Она ждала его. Он все время об этом знал, оттягивая момент встречи, пытаясь обмануть самого себя, — и чуть
Он увидел женщину, которую любил, с ребенком на руках — как бы ему хотелось полюбить Санну! Он никогда не желал ей зла, но обманул и предал ее. Не с другими женщинами, как Эрик, а самым ужасным способом. Он знал, что Санна любит его, и всегда давал ей ровно столько, чтобы она могла жить надеждой на его любовь. Хотя эта любовь была невозможна. Он утратил способность любить. Она исчезла с тем голубым платьем.
Сыновья — это нечто другое. Они — его плоть и его кровь, и поэтому он должен позволить ей забрать его с собой. Это единственный способ спасти их — он должен был сообразить это раньше, до того, как дело зашло слишком далеко. Не убеждать себя, что это всего лишь дурной сон и что он в безопасности. Что они в безопасности…
Его возвращение, попытка начать все сначала были ошибкой. Однако таким необоримым соблазном показалась ему возможность вернуться сюда, подойти совсем близко. Он не осознавал этого, но соблазн манил с того самого момента, как такая возможность появилась. И он поверил, что у него есть шанс — шанс снова обрести семью. Лишь бы он держал их на расстоянии и выбрал спутницу, которая не затрагивала бы его душу. Его расчеты не оправдались.
Слова на стене несли в себе истину. Он любил сыновей, однако не заслуживал их. Он не заслуживал и того ребенка, не заслуживал той, чьи губы пахли клубникой. И они дорого заплатили за это. На этот раз расплачиваться будет он один.
Кристиан медленно поднялся и оглядел комнату. В уголке валялся облезлый мишка. Нильсу подарили эту игрушку, когда он родился, — он так любил мишку, что на том почти не осталось шерсти. Человечки Мелькера лежали в коробочке. Он бережно хранил их и нападал на брата с кулаками, едва тот прикасался к его сокровищу. Кристиан почувствовал, что колеблется, что его одолевают сомнения, — и понял, что должен уйти из дома. Он должен встретиться с Ней, пока не потерял остатки мужества.
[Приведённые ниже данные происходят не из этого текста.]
(* ===== verification/VfsPathCalls.v ===== *)
(** * The VFS: the calls on paths keep the invariant *)

From stdpp Require Import base tactics numbers list gmap.
From S2P Require Import Prelude Kstring Fd FsOps Vfs VfsPath VfsFd VfsProofs VfsPathProofs VfsSafe VfsCalls.

Section PathCalls.
Context {F : Type}.
Variable vtables : Z -> option (fs_ops F).
Variable junk : Z -> Z.
Variable inv : F -> Prop.
Variable ino : Z -> Z -> Prop.
Hypothesis safe : forall p ops, vtables p = Some ops -> FsSafe ops inv (ino p).
Implicit Types v : vfs F.

Abbreviation vfs_static := (vfs_static vtables ino).
Abbreviation vfs_inv := (vfs_inv vtables inv ino).
Abbreviation only_fs := (only_fs inv).

Definition is_path (p : option (list Z)) : Prop := match p with Some b => 0 ∈ b | None => True end.

(** A call into the file system that ends a call. *)
Lemma fs_call_inv {A} (m : ST F A) v (P : A -> F -> Prop) :
  vfs_inv v -> wp m P (fsst v) -> (forall a f, P a f -> inv f) ->
  wp (fs_call m) (fun a v' => vfs_inv v' /\ only_fs v v' /\ P a (fsst v')) v.
Proof.
  intros Hv Hm HP. eapply wp_mono; [by eapply fs_call_wp|]. intros a v' [Hfs Ha].
  split; [by eapply only_fs_inv|done].
Qed.

Lemma with_abs_wp {A} v path (bad : Z -> A) (k : list Z -> ST (vfs F) A) Q :
  vfs_static v -> 0 ∈ path -> (forall e, e < 0 -> Q (bad e) v) ->
  (forall abs s, holds abs s -> wp (k abs) Q v) ->
  wp (' (rc, abs) ← make_abs_path (Some path) (local junk PATH_BUF) PATH_BUF;
      if rc <? 0 then ret (bad rc) else k abs) Q v.
Proof.
  intros Hs Hp Hbad Hk. destruct (make_abs_path_safe vtables junk ino v path Hs Hp) as (rc & abs & E & Hrc).
  eapply wp_bind_ok; [exact E|]. cbv beta iota. destruct Hrc as [Hneg|[-> [s Ha]]].
  - rewrite (proj2 (Z.ltb_lt rc 0)) by done. apply wp_ret. by apply Hbad.
  - by apply (Hk abs s).
Qed.

(** The leaf of a path and the directory it is in. *)
Lemma with_parent_wp {A} v path s (bad : Z -> A) (k : Z -> Z -> list Z -> ST (vfs F) A) Q :
  vfs_inv v -> holds path s -> (forall e v', vfs_inv v' -> Q (bad e) v') ->
  (forall v' i n leaf, only_fs v v' -> vfs_inv v' -> found vtables ino v' i n -> 0 ∈ leaf -> wp (k i n leaf) Q v') ->
  wp (r ← vfs_resolve_parent_and_leaf vtables junk (Some path);
      match r with inl e => ret (bad e) | inr (i, n, leaf) => k i n leaf end) Q v.
Proof.
  intros Hv Hp Hbad Hk. pose proof Hv as (Hs & _ & Hf).
  eapply wp_step; [by eapply (resolve_parent_safe _ junk)|]. intros [e|[[i n] leaf]] v' [Hfs Hr].
  - apply wp_ret, Hbad. by eapply only_fs_inv.
  - destruct Hr as [Hfound Hleaf]. apply Hk; [done|by eapply only_fs_inv| |done]. by destruct Hfs as (f & -> & _).
Qed.

Lemma with_mount {A} v i n (k : mount -> fs_ops F -> ST (vfs F) A) Q :
  vfs_inv v -> found vtables ino v i n ->
  (forall m ops, vtables (m_ops m) = Some ops -> ino (m_ops m) n -> wp (k m ops) Q v) ->
  wp (m ← mount_at i; ops ← vtable vtables (m_ops m); k m ops) Q v.
Proof. intros (_ & _ & Hf) Hfound Hk. eapply with_mount_wp; [done|by apply only_fs_refl|done]. Qed.

Lemma vfs_mkdir_safe v path mode :
  vfs_inv v -> is_path path -> wp (vfs_mkdir vtables junk path mode) (fun _ v' => vfs_inv v') v.
Proof.
  intros Hv Hp. unfold vfs_mkdir. destruct path as [p|]; [|done]. simpl in Hp. pose proof (str_of_holds _ Hp) as Hh.
  eapply wp_bind_ok; [apply (rd_holds p _ 0 v Hh); lia|]. destruct (negb _); [done|].
  apply (with_parent_wp v p (str_of p) (fun e => e)); [done..|].
  intros v1 i n leaf Hfs1 Hv1 Hfound Hleaf. apply with_mount with (n := n); [done..|]. intros m ops Hvt Hn.
  destruct (op_mkdir ops) as [mk|] eqn:Em; [|done].
  eapply wp_step; [eapply fs_call_inv; [done|eapply (safe_mkdir (FsSafe := safe _ _ Hvt)); try done; apply Hv1|done]|].
  intros [crc ?] v2 [Hv2 _]. by apply wp_ret.
Qed.

(** Dropping a path from the cache after a successful operation. *)
Lemma invalidate_after v path (rc : Z) :
  vfs_inv v -> 0 ∈ path ->
  wp ((if rc =? 0 then dcache_invalidate (Some path) else ret tt);; ret rc) (fun _ v' => vfs_inv v') v.
Proof.
  intros Hv Hp. eapply (wp_step _ _ (fun _ v' => vfs_inv v')).
  - destruct (rc =? 0); [by apply dcache_invalidate_safe|done].
  - intros _ v' Hv'. by apply wp_ret.
Qed.

Lemma vfs_unlink_safe v path :
  vfs_inv v -> is_path path -> wp (vfs_unlink vtables junk path) (fun _ v' => vfs_inv v') v.
Proof.
  intros Hv Hp. pose proof Hv as (Hs & _). unfold vfs_unlink. destruct path as [p|]; [|done]. simpl in Hp.
  apply (with_abs_wp v p (fun e => e)); [done..|]. intros abs s Ha.
  apply (with_parent_wp v abs s (fun e => e)); [done..|].
  intros v1 i n leaf Hfs1 Hv1 Hfound Hleaf. apply with_mount with (n := n); [done..|]. intros m ops Hvt Hn.
  destruct (op_unlink ops) as [ul|] eqn:Eu; [|done].
  eapply wp_step; [eapply fs_call_inv; [done|eapply (safe_unlink (FsSafe := safe _ _ Hvt)); try done; apply Hv1|done]|].
  intros rc v2 [Hv2 _]. by apply invalidate_after.
Qed.

Lemma vfs_rename_safe v old new :
  vfs_inv v -> is_path old -> is_path new -> wp (vfs_rename vtables junk old new) (fun _ v' => vfs_inv v') v.
Proof.
  intros Hv Ho Hn. pose proof Hv as (Hs & _). unfold vfs_rename.
  destruct old as [p|], new as [p'|]; try done. simpl in Ho, Hn.
  apply (with_abs_wp v p (fun e => e)); [done..|]. intros abs s Ha.
  apply (with_abs_wp v p' (fun e => e)); [done..|]. intros abs' s' Ha'.
  apply (with_parent_wp v abs s (fun e => e)); [done..|]. intros v1 i n leaf Hfs1 Hv1 Hfound Hleaf.
  apply (with_parent_wp v1 abs' s' (fun e => e)); [done..|]. intros v2 i' n' leaf' Hfs2 Hv2 Hfound' Hleaf'.
  destruct (Z.eqb_spec i i') as [<-|]; [|done]. cbn [negb].
  assert (found vtables ino v2 i n) as Hfound2 by (by destruct Hfs2 as (f & -> & _)).
  destruct Hfound' as (m & Hm & [ops Hvt] & Hn'). destruct Hfound2 as (m2 & Hm2 & _ & Hn2).
  pose proof Hm as (Hi & Hlm & _). destruct Hm2 as (_ & Hlm2 & _). rewrite Hlm in Hlm2. injection Hlm2 as <-.
  eapply wp_bind_ok; [by apply mount_at_ok|]. eapply wp_bind_ok; [by apply vtable_ok|].
  destruct (op_rename ops) as [rn|] eqn:Er; [|done].
  eapply wp_step; [eapply fs_call_inv; [done|eapply (safe_rename (FsSafe := safe _ _ Hvt)); try done; apply Hv2|done]|].
  intros rc v3 [Hv3 _]. eapply (wp_step _ _ (fun _ v' => vfs_inv v')).
  - destruct (rc =? 0); [|done]. eapply wp_step; [by eapply dcache_invalidate_safe|].
    intros u v4 Hv4. by apply dcache_invalidate_safe.
  - intros _ v' Hv'. by apply wp_ret.
Qed.

Lemma vfs_rmdir_safe v path :
  vfs_inv v -> is_path path -> wp (vfs_rmdir vtables junk path) (fun _ v' => vfs_inv v') v.
Proof.
  intros Hv Hp. pose proof Hv as (Hs & _). unfold vfs_rmdir. destruct path as [p|]; [|done]. simpl in Hp.
  apply (with_abs_wp v p (fun e => e)); [done..|]. intros abs s Ha.
  apply (with_parent_wp v abs s (fun e => e)); [done..|].
  intros v1 i n leaf Hfs1 Hv1 Hfound Hleaf. apply with_mount with (n := n); [done..|]. intros m ops Hvt Hn.
  destruct (op_rmdir ops) as [rm|] eqn:Er; [|done].
  eapply (wp_step _ _ (fun c v' => vfs_inv v' /\ (c = 0 \/ ino (m_ops m) c))).
  { destruct (op_resolve ops) as [rs|] eqn:Es; [|apply wp_ret; auto].
    eapply wp_mono; [eapply fs_call_inv; [done|eapply (safe_resolve (FsSafe := safe _ _ Hvt)); try done; apply Hv1|]|].
    - by intros ?? [? _].
    - intros c v2 (Hv2 & _ & _ & Hc). auto. }
  intros c v2 [Hv2 Hc]. destruct (Z.eqb_spec c 0); [done|]. destruct Hc as [|Hc]; [done|].
  eapply (wp_step _ _ (fun _ v' => vfs_inv v')).
  { unfold dir_has_entry. destruct (op_readdir ops) as [rd|] eqn:Ed; [|done].
    eapply wp_step; [eapply fs_call_inv; [done|eapply (safe_readdir (FsSafe := safe _ _ Hvt)); try done; apply Hv2|]|].
    - by intros ?? [? _].
    - intros [[r b] q] v3 [Hv3 _]. by apply wp_ret. }
  intros busy v3 Hv3. destruct busy; [done|].
  eapply wp_step; [eapply fs_call_inv; [done|eapply (safe_rmdir (FsSafe := safe _ _ Hvt)); try done; apply Hv3|done]|].
  intros rc v4 [Hv4 _]. by apply invalidate_after.
Qed.

(** An inode named by a path. *)
Lemma resolve_user_safe v path :
  vfs_inv v -> is_path path ->
  wp (resolve_user_path vtables junk path)
    (fun r v' => vfs_inv v' /\ only_fs v v' /\
       match r with inl _ => True | inr (m, ops, n) => vtables (m_ops m) = Some ops /\ ino (m_ops m) n end) v.
Proof.
  intros Hv Hp. pose proof Hv as (Hs & _ & Hf). unfold resolve_user_path.
  assert (only_fs v v) as Hrefl by (by apply only_fs_refl).
  destruct path as [p|]; [|done]. simpl in Hp.
  apply (with_abs_wp v p inl); [done|done|done|]. intros abs s Ha.
  eapply wp_step; [by eapply (resolve_path_safe _ junk)|]. intros [e|[i n]] v1 [Hfs Hr].
  { apply wp_ret. split; [by eapply only_fs_inv|done]. }
  eapply with_mount_wp; [done|done|]. intros m ops Hvt Hn. apply wp_ret. split; [by eapply only_fs_inv|done].
Qed.

Lemma vfs_truncate_safe v path len :
  vfs_inv v -> is_path path -> is_u32 len -> wp (vfs_truncate vtables junk path len) (fun _ v' => vfs_inv v') v.
Proof.
  intros Hv Hp Hl. unfold vfs_truncate. eapply wp_step; [by apply resolve_user_safe|].
  intros [e|[[m ops] n]] v1 (Hv1 & _ & Hr); [done|]. destruct Hr as [Hvt Hn].
  destruct (op_truncate ops) as [tr|] eqn:Et; [|done].
  eapply wp_mono; [eapply fs_call_inv; [done|eapply (safe_truncate (FsSafe := safe _ _ Hvt)); try done; apply Hv1|done]|].
  by intros rc v2 [Hv2 _].
Qed.

Lemma vfs_chown_safe v path uid gid :
  vfs_inv v -> is_path path -> wp (vfs_chown vtables junk path uid gid) (fun _ v' => vfs_inv v') v.
Proof.
  intros Hv Hp. unfold vfs_chown. eapply wp_step; [by apply resolve_user_safe|].
  intros [e|[[m ops] n]] v1 (Hv1 & _ & Hr); [done|]. destruct Hr as [Hvt Hn].
  destruct (op_chown ops) as [ch|] eqn:Et; [|done].
  destruct (current_ok _ _ v1 (proj1 Hv1)) as (p & E & _). eapply wp_bind_ok; [exact E|].
  destruct (match p with Some q => _ | None => _ end); [done|].
  eapply wp_mono; [eapply fs_call_inv; [done|eapply (safe_chown (FsSafe := safe _ _ Hvt)); try done; apply Hv1|done]|].
  by intros rc v2 [Hv2 _].
Qed.

Lemma vfs_chmod_safe v path mode :
  vfs_inv v -> is_path path -> wp (vfs_chmod vtables junk path mode) (fun _ v' => vfs_inv v') v.
Proof.
  intros Hv Hp. unfold vfs_chmod. eapply wp_step; [by apply resolve_user_safe|].
  intros [e|[[m ops] n]] v1 (Hv1 & _ & Hr); [done|]. destruct Hr as [Hvt Hn].
  destruct (op_stat ops) as [st|] eqn:Es; [|done]. destruct (op_chmod ops) as [ch|] eqn:Ec; [|done].
  eapply wp_step; [eapply fs_call_inv; [done|eapply (safe_stat (FsSafe := safe _ _ Hvt)); try done; apply Hv1|by intros ?? [? _]]|].
  intros [rc s] v2 (Hv2 & _ & _ & Hrc). cbn [fst snd] in Hrc.
  destruct Hrc as [Hneg|(-> & x & -> & _)]; [by rewrite (proj2 (Z.ltb_lt rc 0))|]. cbn [Z.ltb Z.compare].
  destruct (current_ok _ _ v2 (proj1 Hv2)) as (p & E & _). eapply wp_bind_ok; [exact E|].
  eapply (wp_step _ _ (fun _ v' => v' = v2)); [destruct p as [q|]; [by destruct (_ =? 0)|done]|].
  intros b v3 ->. destruct b; [|done]. cbn [negb].
  eapply wp_mono; [eapply fs_call_inv; [done|eapply (safe_chmod (FsSafe := safe _ _ Hvt)); try done; apply Hv2|done]|].
  by intros rc v4 [Hv4 _].
Qed.

Lemma vfs_stat_safe v path st :
  vfs_inv v -> is_path path -> wp (vfs_stat vtables junk path st) (fun _ v' => vfs_inv v') v.
Proof.
  intros Hv Hp. pose proof Hv as (Hs & _ & Hf). unfold vfs_stat. destruct st; [|done]. cbn [negb].
  destruct path as [p|]; [|done]. simpl in Hp.
  apply (with_abs_wp v p (fun e => (e, None))); [done|done|done|]. intros abs s Ha.
  eapply wp_step; [by eapply (resolve_path_safe _ junk)|]. intros [e|[i n]] v1 [Hfs Hr].
  { apply wp_ret. by eapply only_fs_inv. }
  eapply with_mount_wp; [done|done|]. intros m ops Hvt Hn. pose proof (only_fs_inv _ _ _ v v1 Hv Hfs) as Hv1.
  destruct (op_stat ops) as [sf|] eqn:Es; [|done].
  eapply wp_mono; [eapply fs_call_inv; [done|eapply (safe_stat (FsSafe := safe _ _ Hvt)); try done; apply Hv1|by intros ?? [? _]]|].
  by intros rc v4 [Hv4 _].
Qed.


(** ** Changing the directory *)

Lemma replace_proc_inv v k q q' :
  vfs_inv v -> procs v !! k = Some q -> proc_safe q' -> v_fds q' = v_fds q ->
  vfs_inv (set_procs (<[k := q']> (procs v)) v).
Proof.
  intros (Hs & Hr & Hf) Hk Hq' Hfds. split; [|split; [|done]].
  - destruct Hs. split; try done; simpl.
    + intros j x Hx. apply lookup_insert_Some in Hx as [[<- <-]|[_ Hx]]; [done|by eapply vw_procs].
    + by rewrite map_size_insert_Some.
    + destruct vw_current as [|[x Hx]]; [by left|right]. destruct (decide (current v = k)) as [->|].
      * eexists. apply lookup_insert_eq.
      * exists x. by rewrite lookup_insert_ne.
  - intros i Hi. change (v_refs i (set_procs _ v)) with (v_refs i v). rewrite Hr by done. f_equal.
    unfold v_uses. simpl. pose proof (uses_of_proc (Z.of_nat i) (kernel_fd_table v) (procs v) k q q' Hk) as H.
    rewrite Hfds in H. lia.
Qed.

Lemma vfs_chdir_safe v path :
  vfs_inv v -> is_path path -> wp (vfs_chdir vtables junk path) (fun _ v' => vfs_inv v') v.
Proof.
  intros Hv Hp. pose proof Hv as (Hs & _ & Hf). unfold vfs_chdir. destruct path as [p|]; [|done]. simpl in Hp.
  apply (with_abs_wp v p (fun e => e)); [done..|]. intros abs s Ha.
  eapply wp_step; [by eapply (resolve_path_safe _ junk)|]. intros [e|[i n]] v1 [Hfs Hr].
  { apply wp_ret. by eapply only_fs_inv. }
  eapply with_mount_wp; [done|done|]. intros m ops Hvt Hn. pose proof (only_fs_inv _ _ _ v v1 Hv Hfs) as Hv1.
  destruct (op_stat ops) as [sf|] eqn:Es; [|done].
  eapply wp_step; [eapply fs_call_inv; [done|eapply (safe_stat (FsSafe := safe _ _ Hvt)); try done; apply Hv1|by intros ?? [? _]]|].
  intros [rc st] v2 (Hv2 & _ & _ & Hrc). cbn [fst snd] in Hrc.
  destruct Hrc as [Hneg|(-> & x & -> & _)]; [by rewrite (proj2 (Z.ltb_lt rc 0))|]. cbn [Z.ltb Z.compare].
  destruct (negb _); [done|]. destruct (current_ok _ _ v2 (proj1 Hv2)) as (q & E & Hq). eapply wp_bind_ok; [exact E|].
  destruct q as [q|]; [|done]. destruct Hq as (H0 & Hq & _).
  destruct (vw_procs _ _ _ _ _ _ _ _ (proj1 Hv2) _ _ Hq) as (Q1 & Q2 & Q3 & Q4).
  destruct (kstrncpy_holds (v_cwd q) abs s (Z.of_nat (length (v_cwd q))) v2 Ha ltac:(lia)) as (d & Ed & Hd & _).
  eapply wp_bind_ok; [exact Ed|]. change (default [] (Some d)) with d.
  eapply wp_bind_ok; [apply wr_ok; lia|]. eapply wp_bind_ok; [done|]. apply wp_ret.
  apply (replace_proc_inv v2 (current v2) q); [done|done| |done]. split_and!; [done|done| |].
  - simpl. by rewrite length_insert, Hd.
  - apply list_elem_of_lookup_2 with (i := Z.to_nat (Z.of_nat (length (v_cwd q)) - 1)).
    apply list_lookup_insert_eq. lia.
Qed.

End PathCalls.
Кристиан пошел в спальню, чтобы одеться, все равно во что. Спустился по лестнице, взял куртку с крючка и в последний раз огляделся. В доме было темно и тихо. Он вышел, не заперев двери.
Идти было недалеко, и всю дорогу Кристиан смотрел себе под ноги. Не хотел никого видеть, ни с кем разговаривать. Он должен сосредоточиться на том, что его ждет, на том, что ему предстоит сделать. Ладони опять зачесались, но ему удалось игнорировать зуд. Казалось, мозг пересек все пути передачи информации, поступающей от тела. Оно ему больше не нужно. Единственное, что имело значение, — это то, что хранилось в голове: воспоминания и образы. В настоящем он больше не проживал, видел лишь прошлое, которое проносилось у него перед глазами, как фильм, под скрип снега под ногами.
Ветер подул сильнее, когда Кристиан ступил на мост, ведущий на Бадхольмен. Он понимал, что мерзнет, поскольку его трясло, однако не ощущал холода. На острове было пусто. Темно и тихо, ни души. Здесь все долги будут оплачены. Другого места нет. Он видел Ее в воде с высоты — видел, как Она тянулась к нему. Теперь он сам пришел к Ней.
Когда Кристиан прошел деревянное здание, служившее входом в купальню, картины в голове понеслись быстрее. От них словно нож вонзался в тело, такой острой и резкой была боль. Но заставил себя игнорировать ее, смотреть вперед.